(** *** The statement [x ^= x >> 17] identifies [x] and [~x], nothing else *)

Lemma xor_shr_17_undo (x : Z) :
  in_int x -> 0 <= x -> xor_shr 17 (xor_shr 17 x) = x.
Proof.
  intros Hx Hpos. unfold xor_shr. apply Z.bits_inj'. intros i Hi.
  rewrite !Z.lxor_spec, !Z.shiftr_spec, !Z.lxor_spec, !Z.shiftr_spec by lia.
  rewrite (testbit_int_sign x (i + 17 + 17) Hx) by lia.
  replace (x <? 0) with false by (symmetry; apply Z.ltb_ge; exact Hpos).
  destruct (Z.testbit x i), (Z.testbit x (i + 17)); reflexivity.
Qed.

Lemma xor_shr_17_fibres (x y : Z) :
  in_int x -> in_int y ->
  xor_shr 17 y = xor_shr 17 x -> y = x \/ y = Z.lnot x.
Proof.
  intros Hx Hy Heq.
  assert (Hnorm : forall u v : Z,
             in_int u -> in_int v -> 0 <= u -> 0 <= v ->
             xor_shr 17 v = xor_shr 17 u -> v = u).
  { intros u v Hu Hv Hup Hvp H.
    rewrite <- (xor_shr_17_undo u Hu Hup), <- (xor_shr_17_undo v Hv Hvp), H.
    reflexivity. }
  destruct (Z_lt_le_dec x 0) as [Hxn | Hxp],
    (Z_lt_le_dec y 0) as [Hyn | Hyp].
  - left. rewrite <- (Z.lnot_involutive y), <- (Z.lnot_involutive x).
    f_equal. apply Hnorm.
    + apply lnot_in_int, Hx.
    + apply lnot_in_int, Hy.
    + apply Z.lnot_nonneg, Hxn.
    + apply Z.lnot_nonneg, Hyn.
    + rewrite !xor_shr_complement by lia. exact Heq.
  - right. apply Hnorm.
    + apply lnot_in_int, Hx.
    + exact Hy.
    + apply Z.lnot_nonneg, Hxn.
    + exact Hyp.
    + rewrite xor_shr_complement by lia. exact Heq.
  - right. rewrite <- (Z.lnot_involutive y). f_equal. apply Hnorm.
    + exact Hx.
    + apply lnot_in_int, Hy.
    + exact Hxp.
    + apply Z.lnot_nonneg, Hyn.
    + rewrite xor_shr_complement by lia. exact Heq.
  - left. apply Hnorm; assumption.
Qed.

Problem statement:
When a line in the entries above contains "exact", count it; please answer with the number only.

Final answer:
8